» WHAT TO WORK ON
Could you reproduce the lines below from the one with "(** ** Integers *)" through the one with "case_bool_decide as H10."? Keep both ends and add nothing.

*** Opening SUPPLIED MATERIAL ***

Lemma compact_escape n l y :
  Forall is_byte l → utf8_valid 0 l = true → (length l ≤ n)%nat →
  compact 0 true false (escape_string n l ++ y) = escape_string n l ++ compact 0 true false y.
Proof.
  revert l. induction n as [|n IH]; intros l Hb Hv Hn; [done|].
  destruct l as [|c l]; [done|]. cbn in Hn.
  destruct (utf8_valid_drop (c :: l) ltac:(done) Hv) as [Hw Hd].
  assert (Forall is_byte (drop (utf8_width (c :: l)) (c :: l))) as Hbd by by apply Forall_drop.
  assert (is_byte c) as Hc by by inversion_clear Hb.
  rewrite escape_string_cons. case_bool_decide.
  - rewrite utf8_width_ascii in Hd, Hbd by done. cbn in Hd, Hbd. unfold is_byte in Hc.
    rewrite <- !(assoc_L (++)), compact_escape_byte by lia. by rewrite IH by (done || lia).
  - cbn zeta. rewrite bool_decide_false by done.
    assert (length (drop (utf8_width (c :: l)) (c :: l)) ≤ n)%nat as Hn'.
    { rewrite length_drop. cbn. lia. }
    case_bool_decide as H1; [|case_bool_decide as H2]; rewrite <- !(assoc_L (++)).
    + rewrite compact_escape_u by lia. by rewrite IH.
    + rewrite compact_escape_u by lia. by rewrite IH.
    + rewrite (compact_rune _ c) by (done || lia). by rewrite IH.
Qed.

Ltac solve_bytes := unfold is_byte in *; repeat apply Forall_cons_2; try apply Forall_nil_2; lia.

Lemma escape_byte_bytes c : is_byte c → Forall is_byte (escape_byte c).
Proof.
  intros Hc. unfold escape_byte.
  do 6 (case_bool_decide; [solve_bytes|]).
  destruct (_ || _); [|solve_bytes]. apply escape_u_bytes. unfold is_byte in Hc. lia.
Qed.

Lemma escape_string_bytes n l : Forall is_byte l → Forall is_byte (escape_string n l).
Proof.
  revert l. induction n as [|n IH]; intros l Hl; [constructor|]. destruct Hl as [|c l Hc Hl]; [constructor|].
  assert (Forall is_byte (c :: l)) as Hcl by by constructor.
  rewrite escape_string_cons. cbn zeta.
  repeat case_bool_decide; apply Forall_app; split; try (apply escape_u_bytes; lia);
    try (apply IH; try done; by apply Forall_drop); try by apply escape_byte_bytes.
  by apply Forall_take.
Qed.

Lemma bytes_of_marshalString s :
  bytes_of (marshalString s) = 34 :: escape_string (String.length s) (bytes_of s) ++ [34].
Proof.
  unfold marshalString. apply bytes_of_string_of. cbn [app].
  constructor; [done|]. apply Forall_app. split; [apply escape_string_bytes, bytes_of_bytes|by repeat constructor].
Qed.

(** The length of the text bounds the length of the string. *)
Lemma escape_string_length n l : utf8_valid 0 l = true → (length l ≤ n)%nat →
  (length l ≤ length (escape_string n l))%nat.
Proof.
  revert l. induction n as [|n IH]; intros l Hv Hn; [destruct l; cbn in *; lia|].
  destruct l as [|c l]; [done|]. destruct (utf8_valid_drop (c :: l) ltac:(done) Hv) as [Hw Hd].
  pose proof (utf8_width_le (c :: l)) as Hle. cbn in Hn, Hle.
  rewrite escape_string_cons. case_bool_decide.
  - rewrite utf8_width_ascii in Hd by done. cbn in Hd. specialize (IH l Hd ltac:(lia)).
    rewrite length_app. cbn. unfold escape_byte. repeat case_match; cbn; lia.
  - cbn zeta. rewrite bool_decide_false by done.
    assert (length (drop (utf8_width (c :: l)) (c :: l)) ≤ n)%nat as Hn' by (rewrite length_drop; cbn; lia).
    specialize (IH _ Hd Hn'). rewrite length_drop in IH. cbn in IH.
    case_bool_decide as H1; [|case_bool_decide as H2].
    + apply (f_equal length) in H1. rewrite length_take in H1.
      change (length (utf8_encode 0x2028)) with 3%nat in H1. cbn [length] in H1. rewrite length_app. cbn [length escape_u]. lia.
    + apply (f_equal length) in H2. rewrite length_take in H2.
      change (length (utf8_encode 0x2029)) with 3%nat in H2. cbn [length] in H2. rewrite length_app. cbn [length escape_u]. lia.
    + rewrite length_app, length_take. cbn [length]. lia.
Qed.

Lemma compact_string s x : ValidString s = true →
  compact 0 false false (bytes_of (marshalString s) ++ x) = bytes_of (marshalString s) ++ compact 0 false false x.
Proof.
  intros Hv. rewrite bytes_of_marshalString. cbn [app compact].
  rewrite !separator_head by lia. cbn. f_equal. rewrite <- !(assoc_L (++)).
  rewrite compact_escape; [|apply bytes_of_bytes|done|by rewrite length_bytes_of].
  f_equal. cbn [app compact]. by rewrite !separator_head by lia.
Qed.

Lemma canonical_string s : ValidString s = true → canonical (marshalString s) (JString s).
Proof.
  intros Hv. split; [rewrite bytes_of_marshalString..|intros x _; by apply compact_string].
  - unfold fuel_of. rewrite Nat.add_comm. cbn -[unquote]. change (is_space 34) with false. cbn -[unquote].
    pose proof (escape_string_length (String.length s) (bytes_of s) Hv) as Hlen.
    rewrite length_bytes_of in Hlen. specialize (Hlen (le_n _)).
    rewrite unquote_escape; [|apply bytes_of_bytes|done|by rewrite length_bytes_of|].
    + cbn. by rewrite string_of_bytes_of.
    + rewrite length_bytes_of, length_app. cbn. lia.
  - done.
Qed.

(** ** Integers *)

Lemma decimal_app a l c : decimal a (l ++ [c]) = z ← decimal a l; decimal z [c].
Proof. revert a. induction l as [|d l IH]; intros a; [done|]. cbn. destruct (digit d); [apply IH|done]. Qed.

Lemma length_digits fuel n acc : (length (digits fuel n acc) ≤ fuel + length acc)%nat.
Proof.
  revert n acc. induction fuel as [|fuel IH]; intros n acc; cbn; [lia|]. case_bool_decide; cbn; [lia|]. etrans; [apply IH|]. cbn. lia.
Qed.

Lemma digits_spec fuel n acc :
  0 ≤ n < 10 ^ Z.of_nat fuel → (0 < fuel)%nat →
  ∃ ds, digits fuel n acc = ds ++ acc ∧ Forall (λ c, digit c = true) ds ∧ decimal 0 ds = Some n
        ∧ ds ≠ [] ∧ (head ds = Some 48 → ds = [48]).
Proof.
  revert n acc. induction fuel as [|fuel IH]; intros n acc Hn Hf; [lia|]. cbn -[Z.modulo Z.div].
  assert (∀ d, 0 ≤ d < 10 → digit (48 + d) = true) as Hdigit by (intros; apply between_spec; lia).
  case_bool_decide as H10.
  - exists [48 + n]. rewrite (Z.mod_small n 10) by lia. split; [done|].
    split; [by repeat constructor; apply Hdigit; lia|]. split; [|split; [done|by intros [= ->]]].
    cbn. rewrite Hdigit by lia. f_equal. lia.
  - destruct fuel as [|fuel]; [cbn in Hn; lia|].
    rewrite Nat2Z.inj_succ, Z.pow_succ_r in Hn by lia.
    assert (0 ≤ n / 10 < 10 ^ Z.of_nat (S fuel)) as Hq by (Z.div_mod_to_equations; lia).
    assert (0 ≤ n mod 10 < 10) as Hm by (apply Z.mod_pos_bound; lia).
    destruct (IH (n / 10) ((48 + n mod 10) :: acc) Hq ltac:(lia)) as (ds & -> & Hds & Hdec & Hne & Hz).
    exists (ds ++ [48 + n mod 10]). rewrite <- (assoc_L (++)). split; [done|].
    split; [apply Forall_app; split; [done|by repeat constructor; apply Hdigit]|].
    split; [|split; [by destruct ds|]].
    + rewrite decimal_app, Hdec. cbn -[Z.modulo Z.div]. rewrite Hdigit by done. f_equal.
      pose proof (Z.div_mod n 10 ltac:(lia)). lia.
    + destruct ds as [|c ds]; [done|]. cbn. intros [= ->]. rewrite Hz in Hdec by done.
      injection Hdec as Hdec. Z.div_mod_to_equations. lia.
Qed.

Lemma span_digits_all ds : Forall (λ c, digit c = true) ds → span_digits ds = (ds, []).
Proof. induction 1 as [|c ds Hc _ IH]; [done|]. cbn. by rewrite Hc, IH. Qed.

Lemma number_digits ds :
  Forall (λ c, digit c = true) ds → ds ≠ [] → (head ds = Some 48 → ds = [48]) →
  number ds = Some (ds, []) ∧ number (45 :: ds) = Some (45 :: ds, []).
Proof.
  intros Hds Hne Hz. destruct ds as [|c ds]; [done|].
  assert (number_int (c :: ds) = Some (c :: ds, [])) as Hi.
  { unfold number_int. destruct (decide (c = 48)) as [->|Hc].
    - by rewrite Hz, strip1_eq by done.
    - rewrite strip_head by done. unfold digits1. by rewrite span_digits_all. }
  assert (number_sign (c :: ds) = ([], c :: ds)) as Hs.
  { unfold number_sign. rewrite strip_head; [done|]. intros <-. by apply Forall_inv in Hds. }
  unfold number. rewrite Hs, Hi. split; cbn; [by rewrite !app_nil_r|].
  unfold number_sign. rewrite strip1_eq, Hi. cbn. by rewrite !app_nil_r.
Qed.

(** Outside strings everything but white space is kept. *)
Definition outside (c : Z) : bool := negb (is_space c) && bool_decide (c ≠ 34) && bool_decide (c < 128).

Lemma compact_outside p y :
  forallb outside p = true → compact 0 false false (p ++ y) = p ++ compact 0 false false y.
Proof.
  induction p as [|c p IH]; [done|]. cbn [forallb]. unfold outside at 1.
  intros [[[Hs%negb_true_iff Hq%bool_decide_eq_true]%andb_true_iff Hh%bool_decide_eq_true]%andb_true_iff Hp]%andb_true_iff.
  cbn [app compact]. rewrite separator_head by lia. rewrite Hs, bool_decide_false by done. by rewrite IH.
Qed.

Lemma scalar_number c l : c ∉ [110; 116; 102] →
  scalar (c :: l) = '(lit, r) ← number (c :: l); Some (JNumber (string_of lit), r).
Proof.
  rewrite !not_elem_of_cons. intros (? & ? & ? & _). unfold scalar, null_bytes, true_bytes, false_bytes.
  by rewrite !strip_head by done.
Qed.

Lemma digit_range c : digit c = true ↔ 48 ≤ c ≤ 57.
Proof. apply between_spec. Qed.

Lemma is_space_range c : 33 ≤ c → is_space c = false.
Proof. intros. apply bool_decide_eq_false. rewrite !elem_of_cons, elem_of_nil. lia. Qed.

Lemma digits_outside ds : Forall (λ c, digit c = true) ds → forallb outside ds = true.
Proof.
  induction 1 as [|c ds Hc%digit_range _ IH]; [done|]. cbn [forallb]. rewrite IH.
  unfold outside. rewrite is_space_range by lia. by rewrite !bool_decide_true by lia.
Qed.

*** Closing SUPPLIED MATERIAL ***
*** Opening SUPPLIED MATERIAL ***

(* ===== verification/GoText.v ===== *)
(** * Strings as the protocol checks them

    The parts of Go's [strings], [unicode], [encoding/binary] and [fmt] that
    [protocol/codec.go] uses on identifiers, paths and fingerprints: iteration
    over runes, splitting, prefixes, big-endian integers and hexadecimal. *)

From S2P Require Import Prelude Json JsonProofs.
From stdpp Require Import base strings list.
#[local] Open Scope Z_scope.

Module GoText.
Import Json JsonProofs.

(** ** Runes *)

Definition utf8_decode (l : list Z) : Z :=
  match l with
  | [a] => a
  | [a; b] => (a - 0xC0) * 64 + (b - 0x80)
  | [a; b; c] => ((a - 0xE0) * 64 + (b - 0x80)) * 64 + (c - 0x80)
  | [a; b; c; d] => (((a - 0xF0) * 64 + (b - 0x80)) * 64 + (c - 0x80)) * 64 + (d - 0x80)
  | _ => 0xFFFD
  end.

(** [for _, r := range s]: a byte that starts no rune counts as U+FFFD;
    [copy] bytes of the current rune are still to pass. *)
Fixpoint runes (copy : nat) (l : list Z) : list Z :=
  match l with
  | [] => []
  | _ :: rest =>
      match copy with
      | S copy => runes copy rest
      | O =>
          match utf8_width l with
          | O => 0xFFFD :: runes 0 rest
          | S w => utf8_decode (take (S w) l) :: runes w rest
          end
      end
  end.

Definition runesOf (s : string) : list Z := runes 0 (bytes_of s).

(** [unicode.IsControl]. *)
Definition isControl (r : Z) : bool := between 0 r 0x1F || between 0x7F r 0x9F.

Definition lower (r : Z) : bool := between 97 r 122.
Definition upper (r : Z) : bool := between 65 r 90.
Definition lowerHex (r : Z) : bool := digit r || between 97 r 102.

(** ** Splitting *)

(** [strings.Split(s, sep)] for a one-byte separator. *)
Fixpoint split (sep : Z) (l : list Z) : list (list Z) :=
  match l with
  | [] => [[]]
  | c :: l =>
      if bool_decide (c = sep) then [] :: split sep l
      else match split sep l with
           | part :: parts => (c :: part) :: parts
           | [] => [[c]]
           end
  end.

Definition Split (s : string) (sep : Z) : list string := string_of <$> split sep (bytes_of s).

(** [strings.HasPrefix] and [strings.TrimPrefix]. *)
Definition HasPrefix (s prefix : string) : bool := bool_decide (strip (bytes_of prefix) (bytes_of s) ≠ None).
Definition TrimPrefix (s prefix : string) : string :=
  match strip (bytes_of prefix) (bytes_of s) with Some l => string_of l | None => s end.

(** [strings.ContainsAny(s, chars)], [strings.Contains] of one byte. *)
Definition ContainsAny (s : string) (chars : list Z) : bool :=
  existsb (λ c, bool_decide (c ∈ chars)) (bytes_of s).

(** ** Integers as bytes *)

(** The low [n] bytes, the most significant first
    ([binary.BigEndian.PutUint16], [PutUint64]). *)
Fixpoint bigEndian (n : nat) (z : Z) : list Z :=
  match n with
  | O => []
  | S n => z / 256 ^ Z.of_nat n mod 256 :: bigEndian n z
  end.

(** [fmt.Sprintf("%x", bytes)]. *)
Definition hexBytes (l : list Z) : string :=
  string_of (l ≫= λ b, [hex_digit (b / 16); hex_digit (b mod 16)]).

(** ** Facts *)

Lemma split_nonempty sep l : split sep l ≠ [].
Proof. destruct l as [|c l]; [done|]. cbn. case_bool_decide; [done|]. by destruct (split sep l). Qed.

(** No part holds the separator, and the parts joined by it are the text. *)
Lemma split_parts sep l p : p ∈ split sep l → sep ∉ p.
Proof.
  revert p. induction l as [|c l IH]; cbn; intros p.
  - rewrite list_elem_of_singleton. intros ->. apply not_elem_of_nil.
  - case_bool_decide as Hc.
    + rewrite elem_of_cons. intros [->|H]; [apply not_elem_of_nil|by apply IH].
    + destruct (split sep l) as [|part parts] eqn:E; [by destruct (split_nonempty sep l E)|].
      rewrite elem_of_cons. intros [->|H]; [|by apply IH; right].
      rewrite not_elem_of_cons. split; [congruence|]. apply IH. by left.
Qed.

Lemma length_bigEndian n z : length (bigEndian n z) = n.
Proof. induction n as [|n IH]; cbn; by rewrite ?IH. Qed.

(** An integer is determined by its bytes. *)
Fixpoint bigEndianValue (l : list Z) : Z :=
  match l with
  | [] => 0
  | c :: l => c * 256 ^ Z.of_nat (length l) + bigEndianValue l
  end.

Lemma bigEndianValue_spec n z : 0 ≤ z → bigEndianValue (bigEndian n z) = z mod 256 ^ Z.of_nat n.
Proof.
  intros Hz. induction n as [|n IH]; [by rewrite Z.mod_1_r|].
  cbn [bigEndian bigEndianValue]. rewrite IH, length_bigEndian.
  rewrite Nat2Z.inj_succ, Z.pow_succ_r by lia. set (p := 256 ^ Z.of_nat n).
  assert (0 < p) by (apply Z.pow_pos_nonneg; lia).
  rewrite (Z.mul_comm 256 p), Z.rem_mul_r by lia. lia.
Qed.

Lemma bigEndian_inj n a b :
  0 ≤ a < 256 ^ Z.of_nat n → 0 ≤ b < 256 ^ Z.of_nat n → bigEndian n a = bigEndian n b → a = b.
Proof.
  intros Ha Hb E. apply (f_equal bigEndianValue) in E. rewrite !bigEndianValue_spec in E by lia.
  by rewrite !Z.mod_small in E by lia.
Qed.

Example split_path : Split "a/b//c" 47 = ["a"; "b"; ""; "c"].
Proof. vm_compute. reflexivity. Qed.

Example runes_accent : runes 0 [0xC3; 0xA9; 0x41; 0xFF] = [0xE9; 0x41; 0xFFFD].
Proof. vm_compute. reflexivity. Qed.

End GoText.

*** Closing SUPPLIED MATERIAL ***

» ANSWER SPACE
(** ** Integers *)

Lemma decimal_app a l c : decimal a (l ++ [c]) = z ← decimal a l; decimal z [c].
Proof. revert a. induction l as [|d l IH]; intros a; [done|]. cbn. destruct (digit d); [apply IH|done]. Qed.

Lemma length_digits fuel n acc : (length (digits fuel n acc) ≤ fuel + length acc)%nat.
Proof.
  revert n acc. induction fuel as [|fuel IH]; intros n acc; cbn; [lia|]. case_bool_decide; cbn; [lia|]. etrans; [apply IH|]. cbn. lia.
Qed.

Lemma digits_spec fuel n acc :
  0 ≤ n < 10 ^ Z.of_nat fuel → (0 < fuel)%nat →
  ∃ ds, digits fuel n acc = ds ++ acc ∧ Forall (λ c, digit c = true) ds ∧ decimal 0 ds = Some n
        ∧ ds ≠ [] ∧ (head ds = Some 48 → ds = [48]).
Proof.
  revert n acc. induction fuel as [|fuel IH]; intros n acc Hn Hf; [lia|]. cbn -[Z.modulo Z.div].
  assert (∀ d, 0 ≤ d < 10 → digit (48 + d) = true) as Hdigit by (intros; apply between_spec; lia).
  case_bool_decide as H10.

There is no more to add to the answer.